- [YOUR OBJECTIVE] When you answer, give every record back exactly as written.

- [DATASET]
Lemma restore_finality_total cs fin :
  Forall comp_ok cs -> fin <> NOT_FINAL -> zlen (render cs) + 3 < PATH_MAX ->
  restore_finality 0 (render cs) fin = Ok (with_finality cs fin).
Proof.
  intros Hcs Hfin Hlen. apply comp_ok_plain in Hcs. unfold restore_finality. cbn [Z.eqb].
  destruct fin; [done..| |].
  - unfold join2. rewrite join_paths_first, (proj2 (Z.leb_gt _ _)) by lia. cbn [join_loop].
    rewrite zlen_pos_neq, bool_decide_eq_true_2 by (by destruct cs). cbn [andb absolute negb].
    destruct cs as [|c cs]; [done|]. rewrite render_joined, joined_last by done. simpl.
    rewrite zlen_nil, (proj2 (Z.leb_gt _ _)); [done|]. rewrite render_joined in Hlen by done. lia.
  - rewrite join2_render by auto using dot_plain. rewrite render_snoc, zlen_app.
    change (zlen (SLASH :: bs ".")) with 2.
    assert (zlen (joined cs) <= zlen (render cs)) by (by destruct cs).
    rewrite (proj2 (Z.leb_gt _ _)) by lia. done.
Qed.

- [TASK ANSWER]
Lemma restore_finality_total cs fin :
  Forall comp_ok cs -> fin <> NOT_FINAL -> zlen (render cs) + 3 < PATH_MAX ->
  restore_finality 0 (render cs) fin = Ok (with_finality cs fin).
Proof.
  intros Hcs Hfin Hlen. apply comp_ok_plain in Hcs. unfold restore_finality. cbn [Z.eqb].
  destruct fin; [done..| |].
  - unfold join2. rewrite join_paths_first, (proj2 (Z.leb_gt _ _)) by lia. cbn [join_loop].
    rewrite zlen_pos_neq, bool_decide_eq_true_2 by (by destruct cs). cbn [andb absolute negb].
    destruct cs as [|c cs]; [done|]. rewrite render_joined, joined_last by done. simpl.
    rewrite zlen_nil, (proj2 (Z.leb_gt _ _)); [done|]. rewrite render_joined in Hlen by done. lia.
  - rewrite join2_render by auto using dot_plain. rewrite render_snoc, zlen_app.
    change (zlen (SLASH :: bs ".")) with 2.
    assert (zlen (joined cs) <= zlen (render cs)) by (by destruct cs).
    rewrite (proj2 (Z.leb_gt _ _)) by lia. done.
Qed.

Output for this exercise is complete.